For the first six months at my "new" job I described what I do as, "working with autistic first graders," until someone corrected me. "They're first graders with autism. Their autism doesn't define them." It made sense and I felt really guilty and my extremities felt weak and I felt stupid. I just shrugged and smiled sheepishly and then spent the next few days replaying that moment in my mind, cringing on the inside at how dismissive or defensive or unempathetic I must have looked - just shrugging like that.
That always happens. I always do things like that, say something insensitive or react to something in a way that I know is not socially acceptable or maybe just not "nice" and then I end up hating myself for it. I will argue with myself, internally - like, "who says things have to be THIS way? why is there a code of ethics and who came up with this code? why should I feel bad if I made someone feel bad?" but then I still do. Feel bad. I can't really help it.
Sometimes I wonder if working with children with autism is the best job for me. By nature, they live inside of themselves and my job is to bring them out - if only a little bit. I struggle with whether this is even necessary. At all. Maybe it is so they can, like, function in life but then I think about the fact that I'm 26 and I'm not autistic and sometimes I can't even function.
I take walks with one of my students every day. He likes to go outside and so do I, even in the snow, even in the rain, even when it's really cold. During our walks, I always think to myself, "I should be talking to him, getting him to label things in the environment, asking him questions." I think those things but I don't do them.

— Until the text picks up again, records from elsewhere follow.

(* ===== verification/WebdavLock.v ===== *)
(** * Package webdav: the in-memory lock system

    Models src/webdav/lock.go with the parts of container/heap it uses.  Nodes live in a
    store, so that the two maps, the heap and the release functions share them as the
    pointers do; [None] is a panic.  A [time.Time] is an instant in nanoseconds. *)

From S2P Require Import Prelude WebdavPath.

(** ** Data *)
Inductive lock_error := ErrConfirmationFailed | ErrForbidden | ErrLocked | ErrNoSuchLock.

#[global] Instance lock_error_eq_dec : EqDecision lock_error.
Proof. solve_decision. Defined.

Record Condition := mkCondition { c_Not : bool; c_Token : bytes; c_ETag : bytes }.

Record LockDetails := mkDetails {
  ld_Root : bytes;
  ld_Duration : Z;               (* int64, negative is infinite *)
  ld_OwnerXML : bytes;
  ld_ZeroDepth : bool
}.

#[global] Instance LockDetails_eq_dec : EqDecision LockDetails.
Proof. solve_decision. Defined.

Definition zeroDetails : LockDetails := mkDetails [] 0 [] false.

Definition set_Root (r : bytes) (d : LockDetails) : LockDetails := mkDetails r (ld_Duration d) (ld_OwnerXML d) (ld_ZeroDepth d).
Definition set_Duration (x : Z) (d : LockDetails) : LockDetails := mkDetails (ld_Root d) x (ld_OwnerXML d) (ld_ZeroDepth d).

Record memLSNode := mkLSNode {
  n_details : LockDetails;
  n_token : bytes;
  n_refCount : Z;
  n_expiry : Z;
  n_byExpiryIndex : Z;
  n_held : bool
}.

Definition set_details (x : LockDetails) (n : memLSNode) := mkLSNode x (n_token n) (n_refCount n) (n_expiry n) (n_byExpiryIndex n) (n_held n).
Definition set_token (x : bytes) (n : memLSNode) := mkLSNode (n_details n) x (n_refCount n) (n_expiry n) (n_byExpiryIndex n) (n_held n).
Definition set_refCount (x : Z) (n : memLSNode) := mkLSNode (n_details n) (n_token n) x (n_expiry n) (n_byExpiryIndex n) (n_held n).
Definition set_expiry (x : Z) (n : memLSNode) := mkLSNode (n_details n) (n_token n) (n_refCount n) x (n_byExpiryIndex n) (n_held n).
Definition set_index (x : Z) (n : memLSNode) := mkLSNode (n_details n) (n_token n) (n_refCount n) (n_expiry n) x (n_held n).
Definition set_held (x : bool) (n : memLSNode) := mkLSNode (n_details n) (n_token n) (n_refCount n) (n_expiry n) (n_byExpiryIndex n) x.

Record memLS := mkMemLS {
  m_byName : gmap bytes nat;
  m_byToken : gmap bytes nat;
  m_gen : Z;                     (* uint64 *)
  m_byExpiry : list nat;
  m_nodes : gmap nat memLSNode   (* the nodes that the pointers reach *)
}.

Definition set_byName (x : gmap bytes nat) (m : memLS) := mkMemLS x (m_byToken m) (m_gen m) (m_byExpiry m) (m_nodes m).
Definition set_byToken (x : gmap bytes nat) (m : memLS) := mkMemLS (m_byName m) x (m_gen m) (m_byExpiry m) (m_nodes m).
Definition set_gen (x : Z) (m : memLS) := mkMemLS (m_byName m) (m_byToken m) x (m_byExpiry m) (m_nodes m).
Definition set_byExpiry (x : list nat) (m : memLS) := mkMemLS (m_byName m) (m_byToken m) (m_gen m) x (m_nodes m).

(** [n.field = ...] through a pointer. *)
Definition with_node (id : nat) (f : memLSNode -> memLSNode) (m : memLS) : option memLS :=
  n ← m_nodes m !! id;
  Some (mkMemLS (m_byName m) (m_byToken m) (m_gen m) (m_byExpiry m) (<[id := f n]> (m_nodes m))).

(** [unix] is [time.Now().Unix()]. *)
Definition NewMemLS (unix : Z) : memLS := mkMemLS ∅ ∅ (u64 unix) [] ∅.

Definition nextToken (m : memLS) : memLS * bytes :=
  let m := set_gen (u64 (m_gen m + 1)) m in (m, FormatUint (m_gen m)).

(** ** The heap of the nodes that expire *)
Definition Less (m : memLS) (i j : nat) : option bool :=
  x ← m_byExpiry m !! i; y ← m_byExpiry m !! j;
  ni ← m_nodes m !! x; nj ← m_nodes m !! y;
  Some (n_expiry ni <? n_expiry nj).

Definition Swap (m : memLS) (i j : nat) : option memLS :=
  x ← m_byExpiry m !! i; y ← m_byExpiry m !! j;
  m ← with_node y (set_index (Z.of_nat i)) (set_byExpiry (<[j := x]> (<[i := y]> (m_byExpiry m))) m);
  with_node x (set_index (Z.of_nat j)) m.

Definition byExpiry_Push (m : memLS) (id : nat) : option memLS :=
  m ← with_node id (set_index (zlen (m_byExpiry m))) m;
  Some (set_byExpiry (m_byExpiry m ++ [id]) m).

Definition byExpiry_Pop (m : memLS) : option (memLS * nat) :=
  let i := (length (m_byExpiry m) - 1)%nat in
  id ← m_byExpiry m !! i;
  m ← with_node id (set_index (-1)) m;
  Some (set_byExpiry (take i (m_byExpiry m)) m, id).

(** [up] and [down] of container/heap: the index at least halves or doubles. *)
Fixpoint up (fuel : nat) (m : memLS) (j : nat) : option memLS :=
  match fuel with
  | O => None
  | S fuel =>
      let i := ((j - 1) / 2)%nat in
      if (i =? j)%nat then Some m
      else
        less ← Less m j i;
        if negb less then Some m
        else m ← Swap m i j; up fuel m i
  end.

Fixpoint downLoop (fuel : nat) (m : memLS) (i n : nat) : option (memLS * nat) :=
  match fuel with
  | O => None
  | S fuel =>
      let j1 := (2 * i + 1)%nat in
      if (n <=? j1)%nat then Some (m, i)
      else
        let j2 := (j1 + 1)%nat in
        right ← (if (j2 <? n)%nat then Less m j2 j1 else Some false);
        let j := if right : bool then j2 else j1 in
        less ← Less m j i;
        if negb less then Some (m, i)
        else m ← Swap m i j; downLoop fuel m j n
  end.

Definition down (m : memLS) (i0 n : nat) : option (memLS * bool) :=
  '(m, i) ← downLoop (S n) m i0 n;
  Some (m, (i0 <? i)%nat).

Definition heap_Push (m : memLS) (id : nat) : option memLS :=
  m ← byExpiry_Push m id;
  up (S (length (m_byExpiry m))) m (length (m_byExpiry m) - 1).

Definition heap_Remove (m : memLS) (i : nat) : option (memLS * nat) :=
  let n := (length (m_byExpiry m) - 1)%nat in
  m ← (if (n =? i)%nat then Some m
       else
         m ← Swap m i n;
         '(m, moved) ← down m i n;
         if moved : bool then Some m else up (S n) m i);
  byExpiry_Pop m.

(** ** Nodes by name *)
Definition canCreate (m : memLS) (name : bytes) (zeroDepth : bool) : option bool :=
  '(_, ok) ← walkToRoot name
    (fun name0 first (_ : unit) =>
       match m_byName m !! name0 with
       | None => Some (tt, true)
       | Some id =>
           n ← m_nodes m !! id;
           Some (tt,
             if first : bool then
               if negb (bool_decide (n_token n = [])) then false
               else if negb zeroDepth then false
               else true
             else if negb (bool_decide (n_token n = [])) && negb (ld_ZeroDepth (n_details n)) then false
             else true)
       end) tt;
  Some ok.

(** The node is a new object when the map has none. *)
Definition create (m : memLS) (name : bytes) : option (memLS * option nat) :=
  '(s, _) ← walkToRoot name
    (fun name0 first s =>
       let '(m, ret) := (s : memLS * option nat) in
       let '(m, id) :=
         match m_byName m !! name0 with
         | Some id => (m, id)
         | None =>
             let id := fresh (dom (m_nodes m)) in
             let n := mkLSNode (set_Root name0 zeroDetails) [] 0 0 (-1) false in
             (mkMemLS (<[name0 := id]> (m_byName m)) (m_byToken m) (m_gen m) (m_byExpiry m) (<[id := n]> (m_nodes m)), id)
         end in
       m ← with_node id (fun n => set_refCount (n_refCount n + 1) n) m;
       Some ((m, if first : bool then Some id else ret), true)) (m, None);
  Some s.

Definition remove (m : memLS) (id : nat) : option memLS :=
  n ← m_nodes m !! id;
  let m := set_byToken (delete (n_token n) (m_byToken m)) m in
  m ← with_node id (set_token []) m;
  '(m, _) ← walkToRoot (ld_Root (n_details n))
    (fun name0 _ m =>
       x ← m_byName m !! name0;
       m ← with_node x (fun n => set_refCount (n_refCount n - 1) n) m;
       nx ← m_nodes m !! x;
       Some (if n_refCount nx =? 0 then set_byName (delete name0 (m_byName m)) m else m, true)) m;
  n ← m_nodes m !! id;
  if 0 <=? n_byExpiryIndex n
  then '(m, _) ← heap_Remove m (Z.to_nat (n_byExpiryIndex n)); Some m
  else Some m.

Fixpoint collectLoop (fuel : nat) (m : memLS) (now : Z) : option memLS :=
  match m_byExpiry m with
  | [] => Some m
  | id :: _ =>
      n ← m_nodes m !! id;
      if now <? n_expiry n then Some m
      else
        match fuel with
        | O => None
        | S fuel => m ← remove m id; collectLoop fuel m now
        end
  end.

(** Every round removes a node from the heap. *)
Definition collectExpiredNodes (m : memLS) (now : Z) : option memLS := collectLoop (length (m_byExpiry m)) m now.

(** ** The operations of [LockSystem] *)
Fixpoint lookup_ (m : memLS) (name : bytes) (conditions : list Condition) : option (option nat) :=
  match conditions with
  | [] => Some None
  | c :: conditions =>
      match m_byToken m !! c_Token c with
      | None => lookup_ m name conditions
      | Some id =>
          n ← m_nodes m !! id;
          if n_held n then lookup_ m name conditions
          else if bool_decide (name = ld_Root (n_details n)) then Some (Some id)
          else if ld_ZeroDepth (n_details n) then lookup_ m name conditions
          else if bool_decide (ld_Root (n_details n) = [slash]) || HasPrefix name (ld_Root (n_details n) ++ [slash]) then Some (Some id)
          else lookup_ m name conditions
      end
  end.

Definition hold (m : memLS) (id : nat) : option memLS :=
  n ← m_nodes m !! id;
  if n_held n then None
  else
    m ← with_node id (set_held true) m;
    if (0 <=? ld_Duration (n_details n)) && (0 <=? n_byExpiryIndex n)
    then '(m, _) ← heap_Remove m (Z.to_nat (n_byExpiryIndex n)); Some m
    else Some m.

Definition unhold (m : memLS) (id : nat) : option memLS :=
  n ← m_nodes m !! id;
  if negb (n_held n) then None
  else
    m ← with_node id (set_held false) m;
    if 0 <=? ld_Duration (n_details n) then heap_Push m id else Some m.

(** The nodes that the release function closes over. *)
Abbreviation release := (option nat * option nat)%type.

Definition on_node (f : memLS -> nat -> option memLS) (m : memLS) (n : option nat) : option memLS :=
  match n with Some id => f m id | None => Some m end.

Definition lookup_name (m : memLS) (name : bytes) (conditions : list Condition) : option (lock_error + option nat) :=
  if bool_decide (name = []) then Some (inr None)
  else
    n ← lookup_ m (slashClean name) conditions;
    Some (match n with None => inl ErrConfirmationFailed | Some id => inr (Some id) end).

Definition Confirm (m : memLS) (now : Z) (name0 name1 : bytes) (conditions : list Condition) : option (memLS * (lock_error + release)) :=
  m ← collectExpiredNodes m now;
  r0 ← lookup_name m name0 conditions;
  match r0 with
  | inl e => Some (m, inl e)
  | inr n0 =>
      r1 ← lookup_name m name1 conditions;
      match r1 with
      | inl e => Some (m, inl e)
      | inr n1 =>
          let n1 := if bool_decide (n1 = n0) then None else n1 in
          m ← on_node hold m n0;
          m ← on_node hold m n1;
          Some (m, inr (n0, n1))
      end
  end.

(** The release function. *)
Definition release_ (m : memLS) (r : release) : option memLS :=
  m ← on_node unhold m (snd r);
  on_node unhold m (fst r).

Definition Create (m : memLS) (now : Z) (details : LockDetails) : option (memLS * (lock_error + bytes)) :=
  m ← collectExpiredNodes m now;
  let details := set_Root (slashClean (ld_Root details)) details in
  ok ← canCreate m (ld_Root details) (ld_ZeroDepth details);
  if negb ok then Some (m, inl ErrLocked)
  else
    '(m, n) ← create m (ld_Root details);
    id ← n;
    let '(m, token) := nextToken m in
    m ← with_node id (set_token token) m;
    let m := set_byToken (<[token := id]> (m_byToken m)) m in
    m ← with_node id (set_details details) m;
    if 0 <=? ld_Duration details then
      m ← with_node id (set_expiry (now + ld_Duration details)) m;
      m ← heap_Push m id;
      Some (m, inr token)
    else Some (m, inr token).

Definition Refresh (m : memLS) (now : Z) (token : bytes) (duration : Z) : option (memLS * (lock_error + LockDetails)) :=
  m ← collectExpiredNodes m now;
  match m_byToken m !! token with
  | None => Some (m, inl ErrNoSuchLock)
  | Some id =>
      n ← m_nodes m !! id;
      if n_held n then Some (m, inl ErrLocked)
      else
        m ← (if 0 <=? n_byExpiryIndex n
             then '(m, _) ← heap_Remove m (Z.to_nat (n_byExpiryIndex n)); Some m
             else Some m);
        m ← with_node id (fun n => set_details (set_Duration duration (n_details n)) n) m;
        m ← (if 0 <=? duration then
               m ← with_node id (set_expiry (now + duration)) m; heap_Push m id
             else Some m);
        n ← m_nodes m !! id;
        Some (m, inr (n_details n))
  end.

Definition Unlock (m : memLS) (now : Z) (token : bytes) : option (memLS * option lock_error) :=
  m ← collectExpiredNodes m now;
  match m_byToken m !! token with
  | None => Some (m, Some ErrNoSuchLock)
  | Some id =>
      n ← m_nodes m !! id;
      if n_held n then Some (m, Some ErrLocked)
      else m ← remove m id; Some (m, None)
  end.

Sometimes I just sing songs or act out obscure scenes from The Little Mermaid. He loves Ursula and so do I. He has no concept of what is "in" or "interesting" or "counterculture" or fucking"subversive" - he just likes when Ursula gets really big and takes over as ruler of the sea. It makes him laugh. His simplicity is inspiring. And, I realize that none of the things I do on these walks are teaching him "life skills" but it's my favorite part of our time together. Mostly we are silent.
Today we spent a great deal of time just looking into this little stream. I wondered what he liked about it, what he was focusing on. I liked watching this one leaf. I saw it fall in the water and I watched it travel down. It sort of looped and spun at one point. I thought about how things in nature just exist with no awareness of their existence - or none that I know of and I felt sort of jealous. Of nature. The leaf wasn't sad that it was no longer "living" on a tree. It didn't feel scared, or tentative, or confused, or indifferent, or elated to be traveling down the stream. It just was. Or wasn't.
He kept throwing acorn shells into the water. I imagined that he was interested in the ripple effect. I like how that looks, too. He is a very visual child. Gets excited and flaps his arms when something appeals to him, visually. I love him.
I thought about all of those things as we looked into the stream. I wonder what he thought about, if he thought about anything at all. Maybe he's super Zen - or maybe he was having these ingenious ideas. He doesn't have language but one day it will all bubble to the surface in crazy and wonderful ways. I wouldn't be surprised. The ability to speak, write - verbalize in general means very little. I think he knows himself better than I could ever dream. Is it fucked up that I envy him?
Then, I seriously considered throwing my cell phone into the water. My hand felt "thirsty" to do it - alive with the sensation that it needed something that couldn't be quenched. I knew I wouldn't do it but I kept imagining it making a splash and then sinking to the bottom. The water would get murky and then it would settle and I'd regret it. I know he would like the splash though. I kept thinking that he'd get a kick out of it. I didn't do it but not doing it made me feel sort of guilty, or selfish, or petty.